* [Stored data]:
[Start of Attachment]

(* ===== verification/TransferPort.v ===== *)
(** * TransferPort: the transfer state machine and the repository interface

    The constants of [app/repositories/transfers.py], the evolution of a
    transfer record they allow, and the interface the services use
    ([TransferRepositoryPort] of [app/transfers.py] and [app/presence.py]) with
    the laws an implementation owes them. *)
From S2P Require Import Prelude Models.
From stdpp Require Import list strings relations.

Definition _ACTIVE_STATUSES : list string :=
  ["offered"; "accepted"; "negotiating"; "connected"; "transferring"].

Definition _FAILABLE_STATUSES : list string :=
  ["accepted"; "negotiating"; "connected"; "transferring"].

(** [_VALID_TRANSITIONS.get(from_status)] *)
Definition _VALID_TRANSITIONS (from_status : string) : option (list string) :=
  if decide (from_status = "offered") then Some ["accepted"; "rejected"; "expired"; "cancelled"]
  else if decide (from_status = "accepted") then Some ["negotiating"; "cancelled"; "failed"; "expired"]
  else if decide (from_status = "negotiating") then Some ["connected"; "cancelled"; "failed"; "expired"]
  else if decide (from_status = "connected") then Some ["transferring"; "cancelled"; "failed"; "expired"]
  else if decide (from_status = "transferring") then Some ["completed"; "cancelled"; "failed"; "expired"]
  else None.

(** [allowed_targets is not None and to_status in allowed_targets] *)
Definition allowed_transition (from_status to_status : string) : bool :=
  match _VALID_TRANSITIONS from_status with
  | None => false
  | Some targets => bool_decide (to_status ∈ targets)
  end.

Definition terminal (status : string) : Prop := _VALID_TRANSITIONS status = None.

#[export] Instance terminal_dec status : Decision (terminal status).
Proof. unfold terminal. apply _. Defined.

(** One documented transition, and any number of them. *)
Definition status_step (from_status to_status : string) : Prop :=
  allowed_transition from_status to_status = true.

(** The columns no operation rewrites. *)
Definition same_transfer (r r' : TransferRequestRecord) : Prop :=
  tr_id r' = tr_id r ∧ tr_user_id r' = tr_user_id r ∧
  tr_sender_device_id r' = tr_sender_device_id r ∧
  tr_recipient_device_id r' = tr_recipient_device_id r ∧
  tr_protocol_version r' = tr_protocol_version r ∧
  tr_created_at r' = tr_created_at r ∧ tr_expires_at r' = tr_expires_at r.

Definition row_evolves (r r' : TransferRequestRecord) : Prop :=
  same_transfer r r' ∧
  rtc status_step (tr_status r) (tr_status r') ∧
  (∀ t, tr_accepted_at r = Some t → tr_accepted_at r' = Some t) ∧
  (tr_relay_used r = true → tr_relay_used r' = true).

(** No record is lost, and each one moves along the state machine. *)
Definition rows_evolve (t t' : list TransferRequestRecord) : Prop :=
  ∀ r, r ∈ t → ∃ r', r' ∈ t' ∧ row_evolves r r'.

#[export] Instance same_transfer_preorder : PreOrder same_transfer.
Proof.
  split; [intros r; repeat split|].
  intros r1 r2 r3 (?&?&?&?&?&?&?) (?&?&?&?&?&?&?). repeat split; congruence.
Qed.

#[export] Instance row_evolves_preorder : PreOrder row_evolves.
Proof.
  split.
  - intros r. split_and!; auto; reflexivity.
  - intros r1 r2 r3 (?&?&?&?) (?&?&?&?). split_and!; auto; etrans; eauto.
Qed.

#[export] Instance rows_evolve_preorder : PreOrder rows_evolve.
Proof.
  split.
  - intros t r Hr. exists r. split; [done|reflexivity].
  - intros t1 t2 t3 H1 H2 r Hr. destruct (H1 r Hr) as (r2&Hr2&?).
    destruct (H2 r2 Hr2) as (r3&?&?). exists r3. split; [done|]. etrans; eauto.
Qed.

Lemma rows_evolve_app t new : rows_evolve t (t ++ new).
Proof. intros r Hr. exists r. split; [apply elem_of_app; by left|reflexivity]. Qed.

Lemma rows_evolve_map t (f : TransferRequestRecord → TransferRequestRecord) :
  (∀ r, r ∈ t → row_evolves r (f r)) → rows_evolve t (map f t).
Proof.
  intros Hf r Hr. exists (f r). split; [|auto]. apply list_elem_of_fmap. eauto.
Qed.

Lemma allowed_transition_valid a b :
  allowed_transition a b = true → a ∈ _ACTIVE_STATUSES.
Proof.
  unfold allowed_transition, _VALID_TRANSITIONS, _ACTIVE_STATUSES.
  repeat case_decide; subst; intros; try done; set_solver.
Qed.

Lemma terminal_final s s' : rtc status_step s s' → terminal s → s' = s.
Proof.
  intros Hs Ht. inversion Hs as [|? y ? Hstep]; [done|]. subst. unfold status_step in Hstep.
  unfold allowed_transition in Hstep. by rewrite Ht in Hstep.
Qed.

(** Every status of [from] may move to [to]. *)
Definition all_may_move (from : list string) (to : string) : bool :=
  forallb (λ s, allowed_transition s to) from.

Lemma all_may_move_step from to s : all_may_move from to = true → s ∈ from → status_step s to.
Proof.
  unfold all_may_move. rewrite forallb_forall. intros H Hs. apply H. by apply list_elem_of_In.
Qed.

(** The clocks an operation reads: the repository's own clock ([self._clock],
    or [CURRENT_TIMESTAMP]) and the process's wall clock ([datetime.now]). *)
Record Instant := { at_clock : timestamp; at_wall : timestamp }.

(** The successive readings within one call: an operation that consults its
    clock more than once takes [c 0], [c 1], ... *)
Abbreviation readings := (nat → Instant).

Class TransferRepository (R : Type) := {
  transfer_rows : R → list TransferRequestRecord;
  get_by_id : UUID → UUID → R → option TransferRequestRecord;
  list_for_account : UUID → R → list TransferRequestRecord;
  create : readings → UUID → UUID → UUID → UUID → Z → timestamp → M R TransferRequestRecord;
  accept : readings → UUID → UUID → UUID → M R (option TransferRequestRecord);
  reject : readings → UUID → UUID → UUID → M R (option TransferRequestRecord);
  cancel : readings → UUID → UUID → UUID → M R (option TransferRequestRecord);
  expire : readings → UUID → UUID → M R (option TransferRequestRecord);
  mark_negotiating : readings → UUID → UUID → M R (option TransferRequestRecord);
  mark_relay_used : readings → UUID → UUID → M R (option TransferRequestRecord) }.

(** [r] is the result of moving a stored transfer of the account from one of
    [from] to [to], its deadline still ahead (or, for an expiry, passed). *)
Definition moved (t t' : list TransferRequestRecord) (now : timestamp)
    (account_id transfer_id : UUID) (from : list string) (to : string) (unexpired : bool)
    (r : TransferRequestRecord) : Prop :=
  ∃ old, old ∈ t ∧ r ∈ t' ∧ tr_id old = transfer_id ∧ tr_user_id old = account_id ∧
    tr_status old ∈ from ∧ tr_status r = to ∧ same_transfer old r ∧
    (if unexpired then now < tr_expires_at old else tr_expires_at old ≤ now)%Z.

Definition evolves {R} `{TransferRepository R} (s s' : R) : Prop :=
  rows_evolve (transfer_rows s) (transfer_rows s').

#[export] Instance evolves_preorder {R} `{TransferRepository R} : PreOrder (@evolves R _).
Proof.
  split; unfold evolves; [intros s; reflexivity|].
  intros x y z H1 H2. etrans; eauto.
Qed.

(** What an implementation owes its clients.  [repo_ok] is its representation
    invariant; every operation keeps it and only evolves the stored records.
    [served a s] says that the store lists the transfers of [a] (its account is
    live). *)
Class TransferRepositoryLaws (R : Type) `{TransferRepository R} := {
  repo_ok : R → Prop;
  lawful : R → R → Prop := λ s s', repo_ok s → repo_ok s' ∧ evolves s s';
  ids_unique s r1 r2 : repo_ok s → r1 ∈ transfer_rows s → r2 ∈ transfer_rows s →
    tr_id r1 = tr_id r2 → r1 = r2;
  get_by_id_owned a i s r : repo_ok s → get_by_id a i s = Some r →
    r ∈ transfer_rows s ∧ tr_id r = i ∧ tr_user_id r = a;
  list_for_account_owned a s r : r ∈ list_for_account a s →
    r ∈ transfer_rows s ∧ tr_user_id r = a;
  served : UUID → R → Prop;
  list_for_account_all a s : repo_ok s → served a s →
    list_for_account a s ≡ₚ List.filter (λ r, bool_decide (tr_user_id r = a)) (transfer_rows s);
  create_appends now u a d1 d2 v e s r s' :
    repo_ok s → u ∉ map tr_id (transfer_rows s) → create now u a d1 d2 v e s = (Ok r, s') →
    transfer_rows s' = transfer_rows s ++ [r] ∧ served a s;
  create_lawful now u a d1 d2 v e s : u ∉ map tr_id (transfer_rows s) →
    lawful s (create now u a d1 d2 v e s).2;
  accept_lawful now a i d : respects lawful (accept now a i d);
  reject_lawful now a i d : respects lawful (reject now a i d);
  cancel_lawful now a i d : respects lawful (cancel now a i d);
  expire_lawful now a i : respects lawful (expire now a i);
  mark_negotiating_lawful now a i : respects lawful (mark_negotiating now a i);
  mark_relay_used_lawful now a i : respects lawful (mark_relay_used now a i);
  create_result now u a d1 d2 v e s r s' :
    repo_ok s → create now u a d1 d2 v e s = (Ok r, s') →
    r ∈ transfer_rows s' ∧ tr_id r = u ∧ tr_user_id r = a ∧ tr_sender_device_id r = d1 ∧
    tr_recipient_device_id r = d2 ∧ tr_protocol_version r = v ∧ tr_status r = "offered" ∧
    tr_expires_at r = e ∧ d1 ≠ d2;
  accept_result now a i d s r s' :
    repo_ok s → accept now a i d s = (Ok (Some r), s') →
    moved (transfer_rows s) (transfer_rows s') (at_clock (now 0)) a i ["offered"] "accepted" true r ∧
    tr_recipient_device_id r = d;
  reject_result now a i d s r s' :
    repo_ok s → reject now a i d s = (Ok (Some r), s') →
    moved (transfer_rows s) (transfer_rows s') (at_clock (now 0)) a i ["offered"] "rejected" true r ∧
    tr_recipient_device_id r = d;
  cancel_result now a i d s r s' :
    repo_ok s → cancel now a i d s = (Ok (Some r), s') →
    moved (transfer_rows s) (transfer_rows s') (at_clock (now 0)) a i _ACTIVE_STATUSES "cancelled" true r ∧
    (tr_sender_device_id r = d ∨ tr_recipient_device_id r = d);
  expire_result now a i s r s' :
    repo_ok s → expire now a i s = (Ok (Some r), s') →
    ∃ k, moved (transfer_rows s) (transfer_rows s') (at_clock (now k)) a i _ACTIVE_STATUSES "expired" false r;
  mark_negotiating_result now a i s r s' :
    repo_ok s → mark_negotiating now a i s = (Ok (Some r), s') →
    moved (transfer_rows s) (transfer_rows s') (at_clock (now 0)) a i ["accepted"] "negotiating" true r }.

#[export] Instance lawful_preorder {R} `{TransferRepositoryLaws R} : PreOrder (@lawful R _ _).
Proof.
  split; unfold lawful.
  - intros s Hs. split; [done|reflexivity].
  - intros x y z H1 H2 Hx. destruct (H1 Hx) as [Hy ?]. destruct (H2 Hy) as [Hz ?].
    split; [done|]. etrans; eauto.
Qed.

[End of Attachment]

* [Work to be completed]:
For this task, write out exactly the lines of the entries above, starting at the line with "split; unfold evolves;" and ending at the line with "mark_relay_used_lawful now a", both included, and no others.

* [Written solution]:
  split; unfold evolves; [intros s; reflexivity|].
  intros x y z H1 H2. etrans; eauto.
Qed.

(** What an implementation owes its clients.  [repo_ok] is its representation
    invariant; every operation keeps it and only evolves the stored records.
    [served a s] says that the store lists the transfers of [a] (its account is
    live). *)
Class TransferRepositoryLaws (R : Type) `{TransferRepository R} := {
  repo_ok : R → Prop;
  lawful : R → R → Prop := λ s s', repo_ok s → repo_ok s' ∧ evolves s s';
  ids_unique s r1 r2 : repo_ok s → r1 ∈ transfer_rows s → r2 ∈ transfer_rows s →
    tr_id r1 = tr_id r2 → r1 = r2;
  get_by_id_owned a i s r : repo_ok s → get_by_id a i s = Some r →
    r ∈ transfer_rows s ∧ tr_id r = i ∧ tr_user_id r = a;
  list_for_account_owned a s r : r ∈ list_for_account a s →
    r ∈ transfer_rows s ∧ tr_user_id r = a;
  served : UUID → R → Prop;
  list_for_account_all a s : repo_ok s → served a s →
    list_for_account a s ≡ₚ List.filter (λ r, bool_decide (tr_user_id r = a)) (transfer_rows s);
  create_appends now u a d1 d2 v e s r s' :
    repo_ok s → u ∉ map tr_id (transfer_rows s) → create now u a d1 d2 v e s = (Ok r, s') →
    transfer_rows s' = transfer_rows s ++ [r] ∧ served a s;
  create_lawful now u a d1 d2 v e s : u ∉ map tr_id (transfer_rows s) →
    lawful s (create now u a d1 d2 v e s).2;
  accept_lawful now a i d : respects lawful (accept now a i d);
  reject_lawful now a i d : respects lawful (reject now a i d);
  cancel_lawful now a i d : respects lawful (cancel now a i d);
  expire_lawful now a i : respects lawful (expire now a i);
  mark_negotiating_lawful now a i : respects lawful (mark_negotiating now a i);
  mark_relay_used_lawful now a i : respects lawful (mark_relay_used now a i);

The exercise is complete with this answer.